The first thing that pops into your head when travelling to Italy is the word FOOD and I can’t blame you, since the Italians have been perfecting their food culture over 1,000 years to create delightful pizza margherita, creamy pasta alla Genovese and decadent ricotta gelato. The question is how do Italians manage to look so fit and slender?
According to the European Association for the Study of Obesity, the country boasts one of the lowest adulthood obesity rates in Europe (approximately 10% of the population) and it’s mostly due to their eating habits. Italians’ diet’s core clings to the consumption of fresh fruits and vegetables, homemade pasta, nuts, fish, olive oil, lots of herbs and spices, small portions and of course a little wine to savor their meals.
Then why not take advantage of this healthy lifestyle and become a little more Italian? Eating and staying fit during travelling might sound impossible, but it is not and you could actually turn it into a fun and enjoyable adventure, where you will still have the best gelato artigianale and not trade it in for 5lbs more. Let me show you the way!

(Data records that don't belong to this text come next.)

Lemma inferParameterTypes_unfold x l :
  inferParameterTypes (x :: l)
  = let types := distinct (map sampleType (x :: l)) in
    let uniqueValues := distinct (x :: l) in
    if (length types =? 1)%nat then
      {| i_type := hd "" types; i_example := head uniqueValues;
         i_anyOf := None; i_examples := None |}
    else
      {| i_type := "string"; i_example := None;
         i_anyOf := Some types; i_examples := Some (take 3 uniqueValues) |}.
Proof. unfold inferParameterTypes. rewrite infer_fold. done. Qed.

(** A duplicate-free list whose members are all [t] has at most one. *)
Lemma NoDup_all_same (t : string) l :
  NoDup l -> (forall y, y ∈ l -> y = t) -> l = [] \/ l = [t].
Proof.
  intros Hnd Hall. destruct l as [|a [|b r]]; [by left | right | exfalso].
  - f_equal. apply Hall. by left.
  - assert (a = t) as -> by (apply Hall; by left).
    assert (b = t) as -> by (apply Hall; right; by left).
    apply NoDup_cons in Hnd as [Hn _]. apply Hn. by left.
Qed.

End SetFacts.

Import SetFacts.

(** ** Sanitization *)

Module SanitizeFacts.
Import Utils Confidentiality.

Lemma sensitive_grow extra key :
  is_sensitive (defaultSensitiveKeys ++ defaultSensitiveKeys ++ extra) key
  = sensitive extra key.
Proof.
  unfold sensitive, is_sensitive. rewrite !existsb_app.
  by destruct (existsb _ defaultSensitiveKeys).
Qed.

(** Passing the accumulated list down changes nothing. *)
Lemma sanitize_grow data : forall extra,
  sanitizeSensitiveData data (defaultSensitiveKeys ++ extra)
  = sanitizeSensitiveData data extra.
Proof.
  induction data as [x|items IH|entries IH] using value_rect'; intros extra;
    [done| |]; cbn [sanitizeSensitiveData]; f_equal.
  - induction IH as [|item r Hitem _ IHr]; [done|]. cbn [map]. f_equal; [apply Hitem | apply IHr].
  - induction IH as [|[k v] r Hv _ IHr]; [done|]. cbn [omap list_omap] in *.
    destruct (JS.is_proto k); [apply IHr|]. f_equal; [|apply IHr].
    f_equal. rewrite sensitive_grow. fold (sensitive extra k).
    destruct (sensitive extra k); [done|]. destruct v; [done| |]; apply Hv.
Qed.

Lemma sanitize_scalar x extra : sanitizeSensitiveData (Scalar x) extra = Scalar x.
Proof. done. Qed.

Lemma sanitize_array items extra :
  sanitizeSensitiveData (Array items) extra
  = Array (map (fun item => sanitizeSensitiveData item extra) items).
Proof.
  cbn [sanitizeSensitiveData]. f_equal. apply map_ext. intros. apply sanitize_grow.
Qed.

Lemma sanitize_object entries extra :
  sanitizeSensitiveData (Object entries) extra
  = Object (omap (fun e => if JS.is_proto (fst e) then None
                           else Some (fst e, if sensitive extra (fst e) then redacted
                                             else sanitizeSensitiveData (snd e) extra))
                 entries).
Proof.
  cbn [sanitizeSensitiveData]. f_equal.
  induction entries as [|[k v] r IH]; [done|]. cbn [omap list_omap fst snd] in *.
  destruct (JS.is_proto k); [exact IH|]. f_equal; [|exact IH].
  f_equal. fold (sensitive extra k). destruct (sensitive extra k); [done|].
  destruct v; [done| |]; apply sanitize_grow.
Qed.

(** The entry of a key in what the loop over the entries leaves. *)
Lemma entry_omap (g : string -> value -> value) k entries :
  entry k (omap (fun e => if JS.is_proto (fst e) then None
                          else Some (fst e, g (fst e) (snd e))) entries)
  = if JS.is_proto k then None else g k <$> entry k entries.
Proof.
  induction entries as [|[k' v] r IH]; [by destruct (JS.is_proto k)|].
  cbn [omap list_omap entry fst snd] in *.
  unfold JS.string_eqb. destruct (JS.is_proto k') eqn:Hk'.
  - rewrite IH. case_bool_decide as E; [|done]. subst k'. by rewrite Hk'.
  - cbn [entry]. unfold JS.string_eqb. case_bool_decide as E; [|exact IH].
    subst k'. by rewrite Hk'.
Qed.

Lemma at_path_app p q v :
  at_path (p ++ q) v = at_path p v ≫= at_path q.
Proof.
  revert v. induction p as [|s r IH]; intros v; [done|]. cbn [app at_path].
  destruct (child s v); [apply IH | done].
Qed.

Lemma plain_key k : plain_step (Key k) = negb (JS.is_proto k).
Proof. done. Qed.

Lemma child_sanitize extra s v :
  clear_step extra s = true -> plain_step s = true ->
  child s (sanitizeSensitiveData v extra)
  = (fun w => sanitizeSensitiveData w extra) <$> child s v.
Proof.
  intros Hs Hp. destruct v as [x|items|entries].
  - by destruct s.
  - rewrite sanitize_array. destruct s as [k|i]; [done|]. cbn [child].
    apply nth_error_map.
  - rewrite sanitize_object. destruct s as [k|i]; [|done]. cbn [child].
    rewrite (entry_omap (fun k v => if sensitive extra k then redacted
                                    else sanitizeSensitiveData v extra)).
    rewrite plain_key in Hp. apply negb_true_iff in Hp. rewrite Hp.
    cbn [clear_step] in Hs. apply negb_true_iff in Hs. by rewrite Hs.
Qed.

Lemma at_path_sanitize extra p : forall v,
  forallb (clear_step extra) p = true -> forallb plain_step p = true ->
  at_path p (sanitizeSensitiveData v extra)
  = (fun w => sanitizeSensitiveData w extra) <$> at_path p v.
Proof.
  induction p as [|s r IH]; intros v Hp Hq; [done|].
  cbn [forallb] in Hp, Hq.
  apply andb_true_iff in Hp as [Hs Hr]. apply andb_true_iff in Hq as [Hs' Hr'].
  cbn [at_path]. rewrite child_sanitize by done.
  destruct (child s v); cbn; [by apply IH | done].
Qed.

(** *** Substrings *)

Lemma startsWith_prefix p : forall s,
  JS.startsWith p s = true <-> exists b, s = p +:+ b.
Proof.
  induction p as [|a p IH]; intros s.
  - split; [by exists s | done].
  - destruct s as [|c s]; cbn [JS.startsWith].
    + split; [done | by intros [b Hb]].
    + destruct (Ascii.eqb a c) eqn:E.
      * apply Ascii.eqb_eq in E as ->. rewrite IH.
        split; intros [b Hb]; exists b; [by rewrite Hb | by injection Hb].
      * apply Ascii.eqb_neq in E. split; [done|]. intros [b Hb]. by injection Hb.
Qed.

Lemma includes_substring s : forall p,
  JS.includes s p = true <-> exists a b, s = a +:+ p +:+ b.
Proof.
  induction s as [|c s IH]; intros p; cbn [JS.includes].
  - rewrite orb_false_r, startsWith_prefix. split.
    + intros [b Hb]. by exists "", b.
    + intros ([|? ?] & b & Hb); [by exists b | done].
  - rewrite orb_true_iff, startsWith_prefix, IH. split.
    + intros [[b Hb]|(a & b & Hb)]; [by exists "", b|].
      exists (String c a), b. by rewrite Hb.
    + intros ([|c' a] & b & Hb); [left; by exists b|].
      right. exists a, b. by injection Hb.
Qed.

(** A string that holds a word holds the end of the word. *)
Lemma includes_end s pre word :
  JS.includes s (pre +:+ word) = true -> JS.includes s word = true.
Proof.
  rewrite !includes_substring. intros (a & b & ->).
  exists (a +:+ pre), b. by rewrite !StringFacts.sapp_assoc.
Qed.

End SanitizeFacts.

Import Utils Confidentiality SanitizeFacts.

(** C10, as amended.  [Utils.sanitizeSensitiveData] takes a key for
    sensitive when its lower-cased name contains one of the fourteen words
    authorization, cookie, set-cookie, x-api-key, x-csrf-token,
    x-auth-token, x-access-token, x-refresh-token, x-session-id, password,
    secret, token, key, credential, or one of the extra words it is given;
    so it does for a name that contains api-key.  Under every sensitive
    key other than [__proto__] it stores "[REDACTED]", at any depth of
    objects and arrays that is reached through keys that are neither
    sensitive nor [__proto__]; it leaves every scalar reached through such
    keys as it was; and two values that differ only in what they store
    under sensitive keys have the same sanitized form. *)
Theorem sanitize_noninterference (extra : list string) :
  (forall key,
     sensitive extra key = true <->
     exists s, In s (["authorization"; "cookie"; "set-cookie"; "x-api-key";
                      "x-csrf-token"; "x-auth-token"; "x-access-token";
                      "x-refresh-token"; "x-session-id"; "password"; "secret";
                      "token"; "key"; "credential"] ++ extra) /\
               JS.includes (JS.toLowerCase key) s = true) /\
  (forall key word,
     In word ["authorization"; "cookie"; "api-key"; "token"; "password"; "secret";
              "key"; "credential"] ->
     JS.includes (JS.toLowerCase key) word = true ->
     sensitive extra key = true) /\
  (forall data p k v,
     forallb (clear_step extra) p = true ->
     forallb plain_step p = true ->
     sensitive extra k = true ->
     k <> "__proto__" ->
     at_path (p ++ [Key k]) data = Some v ->
     at_path (p ++ [Key k]) (sanitizeSensitiveData data extra)
     = Some (Scalar (Text "[REDACTED]"))) /\
  (forall data p x,
     forallb (clear_step extra) p = true ->
     forallb plain_step p = true ->
     at_path p data = Some (Scalar x) ->
     at_path p (sanitizeSensitiveData data extra) = Some (Scalar x)) /\
  (forall a b,
     low_equiv extra a b ->
     sanitizeSensitiveData a extra = sanitizeSensitiveData b extra).
Proof.
  assert (Hchar : forall key,
            sensitive extra key = true <->
            exists s, In s (["authorization"; "cookie"; "set-cookie"; "x-api-key";
                             "x-csrf-token"; "x-auth-token"; "x-access-token";
                             "x-refresh-token"; "x-session-id"; "password"; "secret";
                             "token"; "key"; "credential"] ++ extra) /\
                      JS.includes (JS.toLowerCase key) s = true).
  { intros key. unfold sensitive, is_sensitive. apply existsb_exists. }
  split_and!.
  - exact Hchar.
  - intros key word Hword Hkey. apply Hchar.
    assert (exists s, In s ["authorization"; "cookie"; "token"; "password"; "secret";
                            "key"; "credential"] /\
                      JS.includes (JS.toLowerCase key) s = true) as (s & Hs & Hin).
    { cbn [In] in Hword.
      destruct Hword as [<-|[<-|[<-|[<-|[<-|[<-|[<-|[<-|[]]]]]]]]];
        try (eexists; split; [|exact Hkey]; cbn [In]; tauto).
      exists "key". split; [cbn [In]; tauto|].
      by apply (includes_end _ "api-"). }
    exists s. split; [|done]. apply in_or_app. left.
    cbn [In] in *. tauto.
  - intros data p k v Hp Hq Hk Hproto. rewrite !at_path_app, at_path_sanitize by done.
    destruct (at_path p data) as [w|]; [|done]. cbn.
    destruct w as [x|items|entries]; [done|done|].
    rewrite sanitize_object.
    rewrite (entry_omap (fun k v => if sensitive extra k then redacted
                                    else sanitizeSensitiveData v extra)).
    unfold JS.is_proto, JS.string_eqb. rewrite bool_decide_eq_false_2 by done.
    rewrite Hk. destruct (entry k entries); [done|done].
  - intros data p x Hp Hq Hx. rewrite at_path_sanitize by done. by rewrite Hx.
  - intros a. induction a as [x|items IH|entries IH] using value_rect';
      intros b Hab; inversion Hab as [y|l1 l2 Hl|e1 e2 He]; subst.
    + done.
    + rewrite !sanitize_array. f_equal.
      clear Hab. revert IH. induction Hl as [|u w l1 l2 Huw _ IHl]; intros IH; [done|].
      apply Forall_cons in IH as [Hu Hr]. cbn [map]. f_equal; [by apply Hu | by apply IHl].
    + rewrite !sanitize_object. f_equal.
      clear Hab. revert IH. induction He as [|[k u] [k' w] e1 e2 [Hk Huw] _ IHe]; intros IH; [done|].
      apply Forall_cons in IH as [Hu Hr]. cbn [fst snd] in *. subst k'.
      cbn [omap list_omap fst snd]. destruct (JS.is_proto k); [by apply IHe|].
      f_equal; [|by apply IHe]. f_equal.
      destruct (sensitive extra k) eqn:E; [done|].
      destruct Huw as [?|Huw]; [done | by apply Hu].
Qed.

Lemma sanitize_noninterference_witness :
  sanitizeSensitiveData
    (Object [("Authorization", Scalar (Text "Bearer abc")); ("page", Scalar (Number 1))]) []
  = sanitizeSensitiveData
      (Object [("Authorization", Scalar (Text "Bearer xyz")); ("page", Scalar (Number 1))]) [].
Proof.
  apply (proj2 (proj2 (proj2 (proj2 (sanitize_noninterference []))))).
  apply low_object. constructor.
  - split; [reflexivity | left; vm_compute; reflexivity].
  - constructor; [|constructor].
    split; [reflexivity | right; apply low_scalar].
Defined.

(** C10 as it is stated fails at the key [__proto__]: the key holds none
    of the sensitive words, and the scalar an object has under it as an
    own property is not in the result, which has no entry for that key. *)
Lemma proto_entry_not_carried :
  sensitive [] "__proto__" = false /\
  at_path [Key "__proto__"]
          (Object [("__proto__", Scalar (Number 5)); ("page", Scalar (Number 1))])
  = Some (Scalar (Number 5)) /\
  at_path [Key "__proto__"]
          (sanitizeSensitiveData
             (Object [("__proto__", Scalar (Number 5)); ("page", Scalar (Number 1))]) [])
  = None /\
  sanitizeSensitiveData
    (Object [("__proto__", Scalar (Number 5)); ("page", Scalar (Number 1))]) []
  = Object [("page", Scalar (Number 1))].
Proof. split_and!; vm_compute; reflexivity. Qed.

(** ** Synthesis *)

Module GeneratorFacts.
Import OpenAPIGenerator Synthesis.

(** *** The suffix loop *)

Lemma pretty_N_go_length x : forall s,
  String.length s <= String.length (pretty_N_go x s).
Proof.
  induction (N.lt_wf_0 x) as [x _ IH]; intros s.
  assert (x = 0 \/ 0 < x)%N as [->|?] by lia; [by rewrite pretty_N_go_0|].
  rewrite pretty_N_go_step by done.
  etrans; [|by eapply IH, N.div_lt]. simpl. lia.
Qed.

Lemma ofNat_not_empty n : JS.ofNat n <> "".
Proof.
  unfold JS.ofNat, pretty, pretty_nat, pretty, pretty_N.
  case_decide as Hn; [done|]. intros H.
  assert (0 < N.of_nat n)%N as Hpos by lia.
  pose proof (pretty_N_go_step (N.of_nat n) "" Hpos) as Hs.
  pose proof (pretty_N_go_length (N.of_nat n `div` 10)
                (String (pretty_N_char (N.of_nat n `mod` 10)) "")) as Hl.
  rewrite <- Hs, H in Hl. simpl in Hl. lia.
Qed.

Lemma sapp_inj_l (a b c : string) : a +:+ b = a +:+ c -> b = c.
Proof. induction a as [|x a IH]; simpl; [done|]. intros [= H]. by apply IH. Qed.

The following are some guidelines you can follow to keep that summer body and eat your way through Italy:
- Carbohydrate to protein ratio
As you may have notice, the quantity of carbohydrates consumed by Italians is likely to be second only to water. So the question is how do I create a positive balance? The first thing to know is choosing the right quality of carbohydrates: whole-grain unprocessed cereals, fiber-rich fruits and vegetables and legumes. The second aspect is quantity, how low is too low or how high can you go? In 2009, a study published in the New England Journal of Medicine stated that you should not eat less than 35% of total calories consumed (i.e. 130g in a 1500kcal diet). Instead you can increase your protein consumption, according to a 2008 review article published in The American Journal of Clinical Nutrition, a higher intake of protein may help improve satiety as well as increase body heat, which in turns increases your metabolism and helps you maintain muscle. So not only go for the pizza, try Bistecca alla Fiorentina in Florence, Saltimbocca alla Romana in Rome or Cotoletta alla Milanese in Milan.
2. Meal frequency
Don’t ever ever skip meals! This will only make you lose lean mass; instead try to eat every 3-4 hours. Start with a heart-healthy breakfast, if your hotel has a mini fridge try to stock up on some hard boiled eggs, Greek yogurt, whole-grain crackers and maybe some fresh fruits. These also serve as snacks for the day!! If you don’t have that option and you have to eat at a restaurant, avoid fatty, high caloric dishes, instead order your own skinner version with scrambled or poached eggs, a side of fruits with cottage cheese and unsweetened tea or coffee. For lunch, start with a zuppe or salad, both are packed with fiber and water, and as a main dish choose a protein based one with vegetables, like Baccalà alla Fioretina. If you’re going for the pasta or pizza option, try always to have vegetables on the side and remember portion control. For dinner, avoid carbohydrate loaded dishes; try the italian insalatone with a protein of your choice, a bit of olive oil and your good to go.
3. Carb-cycling
Carb cycling is a method of controlling carbohydrate intake; it involves planned increases and decreases in carb consumption and generally in caloric intake as well. What you do have to keep in mind is that adequate protein consumption is crucial.
When carb cycling there are different protocols, but I recommend you start with rotating between just two levels of carb intake: A high- carb day and a low-carb day. When you’re trying to lose fat, you will have 3 low-carb days (<35% calories from carbs) followed by one high-carb day (50% calories from carbs). Protein should always remain at 1g/kg of body weight, no less.
What I recommend as a starting point, to determine just how many carbs you should eat on your highest day, is to eat 1 to 1.5 grams of carbs per pound of bodyweight. Below you can see a comparison table with carbohydrate amount in different Italian dishes
Food examples | Carbohydrate amount (g) |
Pizza 12” | 150 |
Spaghetti (1 cup) | 40 |
Cheese-spinach filled ravioli (1 cup) | 37 |
Cannoli (1 med) | 25 |
Now that you have taken your time to read this article, go out, stay healthy and enjoy Italia!